The boosters wanted to know the next athletic director would be someone who knew Razorback culture inside and out, and they felt Houston Nutt would be the best fit, Irwin added in a recent “Ask Mike” segment. 



“They didn’t tell Nutt about their plan but they did back him into a corner because of his two previous losing seasons in ‘04 and ‘05,” Irwin said.

He added: “With Frank’s support they got Nutt to hire Malzahn as offensive coordinator. But their ultimate goal was to get Nutt to agree to become AD and give Gus the head coaching job.”

The rest is depressingly familiar history.

Malzahn, along with his Springdale players, arrived on campus with sky-high expectations about what could be accomplished with an all-time backfield featuring Darren McFadden, Felix Jones and Peyton Hillis.

That team was talented enough to win a national title, and it was in contention to do just that 11 games into the 2006 season with a 10-1 record. Nutt’s decision to take over the offense from Malzahn, while resulting in wins early on, backfired down the stretch as Arkansas lost its last three games.

“Gus Malzahn was the main reason Arkansas opened up the offense to best utilize its talent, until the last three games,” Lance Jones of Little Rock wrote to the Arkansas Democrat-Gazette.

“Then Malzahn’s control of the offense and potential big wins disappeared as we again started calling ultra-conservative plays that gave us no chance to win.”

Simply put, Malzahn and Nutt didn’t mesh. “It was complicated,” Malzahn said in 2012 when trying to describe all the dynamics at play that season in Fayetteville.

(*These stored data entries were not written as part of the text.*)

(* ===== verification/UpdaterSafety.v ===== *)
(** * What an update leaves behind

    The invariants of [Updater], over every disk a run goes through: whatever
    binary a link names has been verified, and the binary it replaced can be
    put back. *)
From S2P Require Import Prelude GoStrings GoTime Effects.
From S2P Require Import ConfigCycle UpdateGuard Updater ReleasePaths.

(** ** Rules *)
Section rules.
Context (oracle : nat -> answer).
Implicit Types (P : world -> Prop) (E : UpdateError -> world -> Prop).
Abbreviation ask := (ask oracle).

(** Started where [P] holds, [m] ends as [Q] says or fails as [E] says. *)
Definition spec {A} E P (m : M A) (Q : A -> world -> Prop) : Prop :=
  outcome P m (fun r w => match r with Ok a => Q a w | Err e => E e w end).
(** C18: for a first attempt to install a version of the agent other than the one
    in use: on every disk a crash during the update could leave, the link leads
    to the bytes that were in use, or to a verified candidate with a guard that
    brings those bytes back within three starts without a confirmation, at
    whatever times. *)
Theorem interrupted_agent_update_comes_back asset dir w0 n ck files snapshot t1 t2 t3 :
  UpdateGuard.HasPrefix InstallDir "/" = true -> release_of asset AgentPart dir ->
  distinct cwd InstallDir AgentPath SingBoxPath opID AgentPart (d_agent (w_disk w0)) dir ->
  copy_is_current AgentPart (w_disk w0) -> w_past w0 = [] ->
  (forall l, snapshot = Some l -> map sf_Path l = map sf_Path files) ->
  let old := d_files (w_disk w0) !! d_agent (w_disk w0) in
  let '(_, (w, _)) := updateAgent ck asset (w0, n) in
  forall d, d ∈ w_past w ++ [w_disk w] ->
    d_files d !! d_agent d = old \/
    (file_matches d (d_agent d) asset = true /\
     let d' := guard_starts cwd InstallDir files [t1; t2; t3] (guard_view files snapshot d) in
     d_files d !! agent_link d' = old /\ is_Some old /\ backup d' = None /\
     exists st, guard_file d' = Some st /\ gs_Status st = "rolled_back").
Proof.
  intros Habs (Hc & Hv & Hdir) Hd Hcopy Hpast Hsnap. cbn zeta.
  pose proof (updateAgent_spec cwd InstallDir AgentPath SingBoxPath opID Version IsValid Canonical Compare sha256hex http_url grab oracle
    Habs asset dir w0 (part_of_agent _ Hc) Hv Hd ck (w0, n)) as H.
  specialize (H ltac:(split; [cbn; rewrite Hpast; constructor|split; [by split_and!|done]])).
  assert (Hall : forall w, Forall (agent_safe cwd InstallDir opID sha256hex asset dir w0) (w_past w ++ [w_disk w]) ->
    forall d, d ∈ w_past w ++ [w_disk w] -> _) by (intros w Hw; exact (proj1 (Forall_forall _ _) Hw)).
  destruct (updateAgent ck asset (w0, n)) as [r [w n']]. intros d Hin.
  assert (Hs : agent_safe cwd InstallDir opID sha256hex asset dir w0 d).
  { apply (Hall w); [|done]. destruct r as [[restarted ck']|e]; [eapply run_all; [|exact H]|].
    - cbn. intros d' Hd'. destruct restarted; [by right|by apply base_safe].
    - destruct H as [H1 H2]. apply Forall_app. split; [apply H1|by constructor]. }
  destruct Hs as [Hs|(Hl & previous & Hr & (Hp1 & Hp2 & Hp3) & (st & Hg & Hst & _ & Hat & _ & Hpr & Hca) & _)]; [by left|right].
  split; [by rewrite Hl|]. cbn zeta.
  assert (Hin1 : previous ∈ dom (d_files d)) by (apply elem_of_dom; rewrite Hp1; exact Hp2).
  assert (Hin2 : release_path InstallDir AgentPart dir ∈ dom (d_files d)).
  { apply elem_of_dom. revert Hp3. unfold Updater.file_matches. destruct (d_files d !! release_path InstallDir AgentPart dir); [by eexists|done]. }
  destruct (three_starts cwd InstallDir files previous (release_path InstallDir AgentPart dir) (dom (d_files d)) (proj1 (proj2 Hr))
    (release_path_within cwd _ Habs AgentPart dir Hdir) Hin1 Hin2 (not_eq_sym (proj1 Hr)) t1 t2 t3 (guard_view files snapshot d)) as (E1 & E2 & E3).
  { split_and!; [done..|]. exists st. by split_and!. }
  split_and!; [by rewrite E1|done|exact E2|exact E3].
Qed.

(** an update of sing-box that starts with the link at the candidate
    already — resumed after a crash between the switch and its confirmation —
    ends there even when it reports that it rolled back, whatever its checkpoint
    says the previous binary was. *)
Theorem resumed_sing_box_update_forgets_previous asset dir w0 n ck :
  UpdateGuard.HasPrefix InstallDir "/" = true -> release_of asset SingBoxPart dir ->
  d_sing_box (w_disk w0) = release_path InstallDir SingBoxPart dir ->
  let '(_, (w, _)) := updateSingBox ck asset (w0, n) in d_sing_box (w_disk w) = release_path InstallDir SingBoxPart dir.
Proof.
  intros Habs (Hc & Hv & Hdir) Hl.
  pose proof (resumed_updateSingBox cwd InstallDir AgentPath SingBoxPath opID initSystem openrc_script IsValid Canonical Compare
    sha256hex http_url grab attempts oracle Habs asset dir (part_of_sing_box _ Hc) Hv Hdir (w_log w0) ck (w0, n)) as H.
  destruct (updateSingBox ck asset (w0, n)) as [[?|?] [w n']]; (destruct H as (_ & H & _);
    [split; [apply Forall_true; done|split; [done|exists []; by rewrite app_nil_r]]|exact H]).
Qed.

In hindsight, it’s clear the boosters’ idea of replacing Broyles with Nutt and then having Malzahn fill in as the Hogs’ head coach was doomed. Even if the Hogs had won one or two of those final three games in 2006, the dysfunction behind the scenes was likely too strong for Nutt and Malzahn to continue a working relationship. 

Let’s say, hypothetically, the Nutt conflict never happened and Malzahn had stuck around longer at Arkansas as offensive coordinator and/or head coach. 

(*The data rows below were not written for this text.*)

(** A usable hop is served by the node of its proxy. *)
Lemma hop_served s user p d node : well_formed s -> proxy_users (rows_of s) !! us_ID user = Some user ->
  us_DeletedAt user = None -> us_Status user = "active" -> hop_checks (rows_of s) user p node -> path_credential s user p = Ok d ->
  d ∈ served_rows s (no_Name node) /\ ad_ProxyName d = px_Name (rp_Proxy p) /\ ad_Protocol d = px_Protocol (rp_Proxy p) /\
  no_Name node = px_NodeName (rp_Proxy p).
Proof.
  intros Hwf Hu Hdel Hact Hc. unfold path_credential. destruct (detail s _) as [d'|] eqn:Ed; [|done]. intros [= ->].
  destruct (detail_ids _ _ _ Ed) as [E1 E2]. cbn in E1, E2.
  destruct (live_proxy_node _ _ _ Hwf (hc_proxy _ _ _ _ Hc)) as (r & n & Hr & Hn & Hname & Hrd & Hnd & _ & Hnid & Hpn & Hpp & Hpe & Hg).
  rewrite (hc_node _ _ _ _ Hc) in Hg. injection Hg as ->.
  destruct (detail_joined _ _ _ Ed) as [(c & Hcr & _ & C1 & C2) (u & Hu2 & _ & U1 & U2) (q & m & Hq & Hm & P0 & P1 & P2 & P3 & P4 & N0 & N1 & N2) _].
  rewrite E1, E2 in Hcr. rewrite E1, Hu in Hu2. injection Hu2 as <-. rewrite E2, Hr in Hq. injection Hq as <-. rewrite Hn in Hm. injection Hm as <-.
  destruct (hc_credential _ _ _ _ Hc) as (c2 & Hc2 & C3 & C4). rewrite (proj2 (wf_users _ Hwf _ _ Hu)), Hcr in Hc2. injection Hc2 as <-.
  split; [|by rewrite P1, P2]. apply served_rows_In. split; [by rewrite E1, E2|]. split; [done|].
  unfold serving. rewrite C1, C2, C3, C4, U1, U2, Hact, Hdel, P3, P4, N1, N2, Hrd, Hnd, (hc_status _ _ _ _ Hc), <- Hpe, (hc_enabled _ _ _ _ Hc).
  rewrite E1, P0, <- Hnid, (hc_binding _ _ _ _ Hc). cbn. by rewrite bool_decide_true.
Qed.

Definition mihomo_name (m : mihomoProxy) : string :=
  match m with MihomoVLESS n _ _ _ _ _ _ _ _ => n | MihomoShadowsocks n _ _ _ _ _ _ => n end.
Definition mihomo_server (m : mihomoProxy) : string :=
  match m with MihomoVLESS _ h _ _ _ _ _ _ _ => h | MihomoShadowsocks _ h _ _ _ _ _ => h end.
Definition mihomo_dialer (m : mihomoProxy) : string :=
  match m with MihomoVLESS _ _ _ _ _ _ _ _ d => d | MihomoShadowsocks _ _ _ _ _ _ d => d end.
(** What a client dials with. *)
Inductive presented :=
| PresentVLESS (port : Z) (uuid flow serverName publicKey shortID : string)
| PresentShadowsocks (port : Z) (cipher password : string) (udp : bool).
Definition mihomo_presents (m : mihomoProxy) : presented :=
  match m with
  | MihomoVLESS _ _ port uuid flow serverName publicKey shortID _ => PresentVLESS port uuid flow serverName publicKey shortID
  | MihomoShadowsocks _ _ port cipher password udp _ => PresentShadowsocks port cipher password udp
  end.
Definition outbound_presents (o : outbound) : option presented :=
  match o with
  | VLESSOutbound o => Some (PresentVLESS (vo_ServerPort o) (vo_UUID o) (vo_Flow o) (vo_ServerName o) (vo_PublicKey o) (vo_ShortID o))
  | ShadowsocksOutbound o => Some (PresentShadowsocks (so_ServerPort o) (so_Method o) (so_Password o) false)
  | PlainOutbound _ _ => None
  end.
(** What is presented is what the account asks for: port, secret, and the
    parameters of the handshake; the two Reality keys come from one settings
    document. *)
Definition admits (a : account) (m : presented) : Prop :=
  match ac_Secret a, m with
  | VLESSSecret uuid flow serverName privateKey shortID _ _, PresentVLESS port uuid' flow' serverName' publicKey shortID' =>
      port = ac_Port a /\ uuid' = uuid /\ flow' = flow /\ serverName' = serverName /\ shortID' = shortID /\
      exists document st, decode_vless_settings document = Some st /\ privateKey = vs_RealityPrivateKey st /\ publicKey = vs_RealityPublicKey st
  | ShadowsocksSecret network method serverPassword password, PresentShadowsocks port cipher password' udp =>
      port = ac_Port a /\ cipher = method /\ password' = (serverPassword ++ ":" ++ password)%string /\ (udp = true -> network <> "tcp"%string)
  | _, _ => False
  end.
(** Both halves parsed from one row fit. *)
Lemma vless_fits d st c : parseVLESSReality d = Ok (st, c) ->
  exists document st0, decode_vless_settings document = Some st0 /\ vs_RealityPrivateKey st = vs_RealityPrivateKey st0 /\
    vs_RealityPublicKey st = vs_RealityPublicKey st0.
Proof.
  unfold Render.parseVLESSReality. destruct (decode_vless_settings (ad_SettingsJSON d)) as [st0|] eqn:Ed; [|done].
  intros Ep. exists (ad_SettingsJSON d), st0. split; [done|]. by break_all Ep.
Qed.
Lemma mihomo_proxy_admitted p d m a : ad_Protocol d = px_Protocol (rp_Proxy p) -> mihomo_proxy p d = Ok m -> account_of d = Ok a ->
  admits a (mihomo_presents m).
Proof.
  intros Hp. unfold Render.mihomo_proxy, account_of. rewrite Hp. destruct (_ =? ProtocolVLESSReality)%string.
  - destruct (parseVLESSReality d) as [[st c]|] eqn:Ep; [|done]. intros [= <-] [= <-]. cbn. do 5 (split; [done|]). by eapply vless_fits.
  - destruct (_ =? ProtocolShadowsocks2022)%string; [|done]. destruct (parseShadowsocks2022 d) as [[st password]|]; [|done].
    intros [= <-] [= <-]. cbn. do 3 (split; [done|]). unfold singBoxNetwork. intros Hu. apply negb_true_iff, String.eqb_neq in Hu.
    by destruct (_ || _).
Qed.
Lemma mihomo_proxy_names p d m : mihomo_proxy p d = Ok m ->
  mihomo_name m = rp_Name p /\ mihomo_server m = nh_Host (rp_Host p) /\ mihomo_dialer m = dialer_name p.
Proof. unfold Render.mihomo_proxy. intros Hm. by break_all Hm. Qed.
Lemma mihomo_proxies_spec s user l ms :
  mihomo_proxies decode_vless_settings decode_vless_credential decode_ss_settings decode_ss_credential s user l = Ok ms ->
  Forall2 (fun p m => exists d, path_credential s user p = Ok d /\ mihomo_proxy p d = Ok m) l ms.
Proof.
  revert ms. induction l as [|p l IH]; intros ms; cbn [mihomo_proxies]; [by intros [= <-]|].
  destruct (path_credential s user p) as [d|] eqn:Ed; [|done]. destruct (mihomo_proxy p d) as [m|] eqn:Em; [|done].
  destruct (mihomo_proxies _ _ _ _ s user l) as [rest|] eqn:Er; [|done]. intros [= <-]. constructor; [by exists d|by apply IH].
Qed.
(** What a provider document is made of. *)
Lemma provider_inv s userName l : well_formed s -> RenderMihomoProxyProvider s userName = Ok l ->
  exists r user, ForUser (rows_of s) userName = Ok r /\ proxy_users (rows_of s) !! us_ID user = Some user /\
    us_DeletedAt user = None /\ us_Status user = "active" /\
    Forall2 (fun p m => faithful (rows_of s) user p /\ exists d, path_credential s user p = Ok d /\ mihomo_proxy p d = Ok m) (Ordered r) l.
Proof.
  intros Hwf. unfold Render.RenderMihomoProxyProvider. destruct (ForUser (rows_of s) userName) as [r|] eqn:Er; cbn [resolved_for]; [|done].
  destruct (ForUser_faithful _ (wf_keyed _ Hwf) (wf_dialers _ Hwf) _ _ Er) as (user & Hu & Hact & Hf). rewrite Hu. cbn [lookup].
  intros Hm. apply mihomo_proxies_spec in Hm. exists r, user. destruct (GetProxyUser_found _ _ _ Hu) as (k & Hk & Hdel).
  destruct (wf_users _ Hwf _ _ Hk) as [Hid _]. rewrite Hid. split_and!; [done..|].
  apply Forall2_same_length_lookup_2; [by eapply Forall2_length|]. intros i p m Hp Hi. split.
  - apply Hf. by eapply list_elem_of_lookup_2.
  - by eapply (Forall2_lookup_lr _ _ _ _ _ _ Hm).
Qed.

But now, because of Nick Saban’s dominant presence at Alabama, it’s almost certain he too would have left the program. 

Malzahn would have either been fired by now and hopscotched to a bigger program. Outside of Saban, SEC head coaches simply don’t last 10+ years any more. 

Malzahn himself learned that when he got the axe after eight seasons at Auburn. Awarded an $21.5 million severance, however, his parting there was still relatively amicable. 

Indeed, he he told Finebaum he still considers himself to be part of the Auburn family: “We’ll be rooting hard from here for them.”

Sadly, Malzahn’s departure from the Razorbacks, the program he grew up rooting hard for, has almost zero afterglow. Had coaches used social media as heavily in 2006 as they do now, it’s doubtful Malzahn would have even sent the same kind of goodbye message to Arkansas that his new UCF hire, SJ Tuohy, did.

Before leaving for Tulsa, Malzahn didn’t even spend the time to say “Goodbye” to five players he had brought with him from Springdale High**.


*Irwin doesn’t name who these boosters are. But in the documentary movie The Identity Theft of Mitch Mustain,” Bo Mattingly mentions Jim Lindsey and Gary George as two boosters who were involved with Broyles and the “Springdale Five.”

**According to interviews with “Springdale Five” players  in the same movie. Years later, Mustain said in another interview that he and Malzahan still regularly communicate. (In Malzahn’s defense, a lot of coaches leave this way. It just seems extra cold because these are the guys he had mentored for years in high school, and without whom he could not have broken into college coaching so quickly.)